Um exemplo da evolução tecnológica na modelagem catastrófica foi o recente lançamento pela empresa Oasis de um padrão de dados de exposição para riscos cibernéticos em conjunto com vários participantes do setor, incluindo a Swiss Re. Esse padrão ajudará a aumentar a qualidade e a transparência das informações disponíveis em este risco, o que ao longo prazo deverá ajudar a libertar mais capital para aumentar a disponibilidade deste tipo de seguro.

No que diz respeito à base teórica dos modelos, um importante desafio é o peso cada vez mais relevante dos riscos secundários, como inundações, granizo e incêndios florestais. Historicamente, o desenvolvimento de modelos concentrou-se em riscos primários, como terremotos e furacões, para os quais existem modelos relativamente sofisticados e confiáveis. Com o aumento da frequência e gravidade dos riscos secundários, o foco da indústria está no desenvolvimento de melhores modelos de previsão para esse tipo de evento. Particularmente na modelagem de inundações, que requer uma mudança de mentalidade de olhar principalmente para eventos passados para também considerar as mudanças esperadas no terreno e na construção.

 

IML: Por fim, você tem trabalhado ou pretende estabelecer esquemas mistos com participação público-privada, com uma abordagem colaborativa, para lidar de forma mais robusta com esse tipo de demanda?

K .M.: Embora tenham sido feitos esforços para prevenir e mitigar o impacto dos desastres naturais, sempre há espaço para melhorias.

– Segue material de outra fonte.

Class UserJoinLaws (L V U : Type)
    `{JoinLatticeTraits L, EqDecision L, NonTopBotValue L V, UserTargets L U,
      !UserEdgeFunctions L V U} : Prop := {
  user_join_ub (u : U) (g h : EdgeFunction L V U) :
    user_join u g = Returns h →
    ∀ x, user_computeTarget u x ⊑ₗ computeTarget h x ∧ computeTarget g x ⊑ₗ computeTarget h x;
  derived_join_ub (f1 f2 g h : EdgeFunction L V U) :
    derived_composer_join f1 f2 g = Returns h →
    ∀ x, computeTarget f2 (computeTarget f1 x) ⊑ₗ computeTarget h x ∧
         computeTarget g x ⊑ₗ computeTarget h x
}.

(** An analysis without edge functions of its own. *)
#[export] Instance NoUserTargets {L} : UserTargets L Empty_set := {|
  user_computeTarget (u : Empty_set) := match u with end;
  user_isConstant (u : Empty_set) := match u with end
|}.
#[export] Instance NoUserEdgeFunctions {L V} : UserEdgeFunctions L V Empty_set := {|
  user_compose (u : Empty_set) := match u with end;
  user_join (u : Empty_set) := match u with end;
  derived_composer_join _ _ _ := Returns AllBottom
|}.

Section set_union.
Context {A : Type} (lt : A → A → bool).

Uma abordagem que ganhou força nos últimos anos é o estabelecimento de esquemas mistos com participação público-privada. Esses esquemas reúnem o governo, seguradoras e outras partes interessadas para gerenciar de forma colaborativa os riscos associados a catástrofes naturais.

As vantagens desses esquemas são muitas. Eles podem ajudar a espalhar o risco financeiro associado a catástrofes naturais em uma base mais ampla, o que pode tornar o seguro mais barato e acessível para indivíduos e empresas. Eles também podem fornecer um mecanismo para os governos compartilharem o ônus financeiro da resposta a desastres naturais, o que pode ajudar a proteger as finanças públicas e evitar perturbações econômicas em larga escala.

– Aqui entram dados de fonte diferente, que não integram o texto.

(* ===== verification/Table.v ===== *)
(** [Table<R, C, V>] (Utils/Table.h): a two-level hash map.

    [std::unordered_map] is a [gmap]; the iteration order of the C++ map is
    unspecified, and the order of [cellVec] below stands for any order. The
    state of a table is returned by the operations that change it; [get] on a
    mutable table inserts the default value when the cell is missing, as
    [operator[]] of the map does. *)
From S2P Require Import Prelude.

Notation Table R C V := (gmap R (gmap C V)).

Module Table.
Section ops.
Context {R C V : Type} `{Countable R, Countable C}.
Implicit Types (t : Table R C V) (r : R) (c : C) (v : V).

(** The row of a key, [Tab[r]] without the insertion. *)
Definition row t r : gmap C V := default ∅ (t !! r).

Definition lookup t r c : option V := t !! r ≫= λ m, m !! c.

(** [insert(Row, Column, Val)]: [Tab[Row][Column] = Val]. *)
Definition insert t r c v : Table R C V := <[r := <[c := v]> (row t r)]> t.

Definition clear (_ : Table R C V) : Table R C V := ∅.

Definition contains t r c : bool :=
  match t !! r with
  | Some m => bool_decide (is_Some (m !! c))
  | None => false
  end.

Definition containsRow t r : bool := bool_decide (is_Some (t !! r)).

Definition containsColumn t c : bool :=
  existsb (λ kv, bool_decide (is_Some (kv.2 !! c))) (map_to_list t).

(** [V &get(R, C)] on a mutable table: the value, and the table in which the
    cell exists. *)
Definition get (dflt : V) t r c : V * Table R C V :=
  match lookup t r c with
  | Some v => (v, t)
  | None => (dflt, insert t r c dflt)
  end.

(** [get(R, C) const], [getOrDefault] and [tryGet]. *)
Definition getOrDefault (dflt : V) t r c : V :=
  match t !! r with
  | None => dflt
  | Some m => match m !! c with None => dflt | Some v => v end
  end.

Definition tryGet t r c : option V :=
  match t !! r with
  | None => None
  | Some m => match m !! c with None => None | Some v => Some v end
  end.

(** Assignment through the reference [get] returns. *)
Definition update (dflt : V) (f : V → V) t r c : Table R C V :=
  let '(v, t') := get dflt t r c in insert t' r c (f v).

(** [V remove(R, C)]: the removed value; an emptied row is erased. *)
Definition remove (dflt : V) t r c : V * Table R C V :=
  match t !! r with
  | None => (dflt, t)
  | Some m =>
      match m !! c with
      | None => (dflt, t)
      | Some v =>
          let m' := delete c m in
          (v, if decide (m' = ∅) then delete r t else <[r := m']> t)
      end
  end.

Definition removeRow t r : Table R C V := delete r t.

(** [cellSet], [cellVec] and [foreachCell]: all the cells. *)
Definition cellVec t : list (R * C * V) :=
  '(r, m) ← map_to_list t; '(c, v) ← map_to_list m; [(r, c, v)].

(** [column(c)]. *)
Definition column t c : gmap R V := omap (λ m : gmap C V, m !! c) t.
End ops.
End Table.

Section facts.
Import Table.
Context {R C V : Type} `{Countable R, Countable C}.
Implicit Types (t : Table R C V) (r : R) (c : C) (v d : V).

Lemma table_lookup_insert t r c v r' c' :
  Table.lookup (Table.insert t r c v) r' c' =
    if decide (r = r' ∧ c = c') then Some v else Table.lookup t r' c'.
Proof.
  unfold Table.lookup, Table.insert, Table.row.
  destruct (decide (r = r')) as [<-|Hr].
  - rewrite lookup_insert_eq. simpl. destruct (decide (c = c')) as [<-|Hc].
    + rewrite lookup_insert_eq, decide_True; done.
    + rewrite lookup_insert_ne, decide_False by naive_solver. by destruct (t !! r).
  - rewrite lookup_insert_ne, decide_False by naive_solver. done.
Qed.

Lemma table_lookup_insert_eq t r c v : Table.lookup (Table.insert t r c v) r c = Some v.
Proof. by rewrite table_lookup_insert, decide_True. Qed.

Lemma table_lookup_insert_ne t r c v r' c' :
  (r, c) ≠ (r', c') → Table.lookup (Table.insert t r c v) r' c' = Table.lookup t r' c'.
Proof. intros. rewrite table_lookup_insert, decide_False; naive_solver. Qed.

Lemma table_lookup_empty r c : Table.lookup (∅ : Table R C V) r c = None.
Proof. unfold Table.lookup. by rewrite lookup_empty. Qed.

Lemma table_contains_spec t r c : Table.contains t r c = bool_decide (is_Some (Table.lookup t r c)).
Proof. unfold Table.contains, Table.lookup. by destruct (t !! r). Qed.

Lemma table_getOrDefault_spec d t r c : Table.getOrDefault d t r c = default d (Table.lookup t r c).
Proof. unfold Table.getOrDefault, Table.lookup. destruct (t !! r) as [m|]; simpl; [by destruct (m !! c)|done]. Qed.

Lemma table_tryGet_spec t r c : Table.tryGet t r c = Table.lookup t r c.
Proof. unfold Table.tryGet, Table.lookup. destruct (t !! r) as [m|]; simpl; [by destruct (m !! c)|done]. Qed.

Lemma table_get_spec d t r c :
  (Table.get d t r c).1 = default d (Table.lookup t r c) ∧
  ∀ r' c', Table.lookup (Table.get d t r c).2 r' c' =
    if decide (r = r' ∧ c = c') then Some (default d (Table.lookup t r c))
    else Table.lookup t r' c'.
Proof.
  unfold Table.get. destruct (Table.lookup t r c) eqn:Hl; simpl; (split; [done|]); intros r' c'.
  - case_decide as He; [|done]. by destruct He as [<- <-].
  - apply table_lookup_insert.
Qed.

Lemma table_lookup_update d f t r c r' c' :
  Table.lookup (Table.update d f t r c) r' c' =
    if decide (r = r' ∧ c = c') then Some (f (default d (Table.lookup t r c)))
    else Table.lookup t r' c'.
Proof.
  unfold Table.update. destruct (table_get_spec d t r c) as [Hv Ht].
  destruct (Table.get d t r c) as [v t']. simpl in *. subst v.
  rewrite table_lookup_insert, Ht. by case_decide.
Qed.

Lemma table_remove_spec d t r c :
  (Table.remove d t r c).1 = default d (Table.lookup t r c) ∧
  ∀ r' c', Table.lookup (Table.remove d t r c).2 r' c' =
    if decide (r = r' ∧ c = c') then None else Table.lookup t r' c'.
Proof.
  unfold Table.remove, Table.lookup. destruct (t !! r) as [m|] eqn:Hr; simpl.
  2:{ split; [done|]. intros r' c'. case_decide as He; [|done]. destruct He as [<- <-]. by rewrite Hr. }
  destruct (m !! c) as [v|] eqn:Hc; simpl.
  2:{ split; [done|]. intros r' c'. case_decide as He; [|done]. destruct He as [<- <-]. by rewrite Hr. }
  split; [done|]. intros r' c'. destruct (decide (delete c m = ∅)) as [Hm|Hm].
  - destruct (decide (r = r')) as [<-|Hne].
    + rewrite lookup_delete_eq, Hr. simpl. case_decide as He; [done|].
      symmetry. rewrite <- (lookup_delete_ne m c c') by naive_solver. by rewrite Hm, lookup_empty.
    + rewrite lookup_delete_ne, decide_False by naive_solver. done.
  - destruct (decide (r = r')) as [<-|Hne].
    + rewrite lookup_insert_eq, Hr. simpl. rewrite lookup_delete.
      repeat case_decide; naive_solver.
    + rewrite lookup_insert_ne, decide_False by naive_solver. done.
Qed.

Lemma table_removeRow_spec t r r' c' :
  Table.lookup (Table.removeRow t r) r' c' = if decide (r = r') then None else Table.lookup t r' c'.
Proof. unfold Table.removeRow, Table.lookup. rewrite lookup_delete. by case_decide. Qed.

(** A row that survives the removal of one of its cells has another cell. *)
Lemma table_remove_row d t r c v :
  Table.lookup t r c = Some v → Table.containsRow (Table.remove d t r c).2 r = true →
  ∃ c0, Table.contains (Table.remove d t r c).2 r c0 = true.
Proof.
  intros Hl. apply bind_Some in Hl as (m & Hr & Hc). unfold Table.remove. rewrite Hr, Hc. simpl.
  unfold Table.containsRow, Table.contains.
  destruct (decide (delete c m = ∅)) as [Hm|Hm].
  - rewrite lookup_delete_eq. rewrite bool_decide_eq_true. by intros [? [=]].
  - intros _. rewrite lookup_insert_eq. destruct (map_choose _ Hm) as (c0 & w & Hc0).
    exists c0. apply bool_decide_eq_true. by exists w.
Qed.

Lemma table_cellVec_elem t r c v : (r, c, v) ∈ Table.cellVec t ↔ Table.lookup t r c = Some v.
Proof.
  unfold Table.cellVec, Table.lookup. split.
  - intros ([r' m] & Hm & Hrm)%list_elem_of_bind. apply elem_of_map_to_list in Hrm.
    apply list_elem_of_bind in Hm as ([c' v'] & Hcv & Hm).
    apply elem_of_map_to_list in Hm. apply list_elem_of_singleton in Hcv. simplify_eq.
    by rewrite Hrm.
  - intros (m & Hr & Hc)%bind_Some. apply list_elem_of_bind. exists (r, m).
    split; [|by apply elem_of_map_to_list]. apply list_elem_of_bind. exists (c, v).
    split; [by apply list_elem_of_singleton | by apply elem_of_map_to_list].
Qed.

Lemma table_column_spec t c r : Table.column t c !! r = Table.lookup t r c.
Proof. unfold Table.column, Table.lookup. by rewrite lookup_omap. Qed.
End facts.

#[export] Hint Rewrite @table_lookup_insert @table_lookup_update @table_lookup_empty
  @table_contains_spec @table_getOrDefault_spec @table_tryGet_spec
  @table_removeRow_spec @table_column_spec using typeclasses eauto : phasar_tables.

Alguns exemplos de sucesso são o México e o Chile, enquanto o primeiro alcançou uma forte estratégia de financiamento e seguro contra riscos de desastres que combina proteção paramétrica contra terremotos e furacões, bem como cobertura de indenização NatCat, o último emitiu recentemente um grande título catastrófico conjunto e uma exchange, operação que oferece cobertura de seguro contra terremotos e está discutindo no Congresso Nacional uma lei para a criação de um fundo de autorretenção para desastres naturais.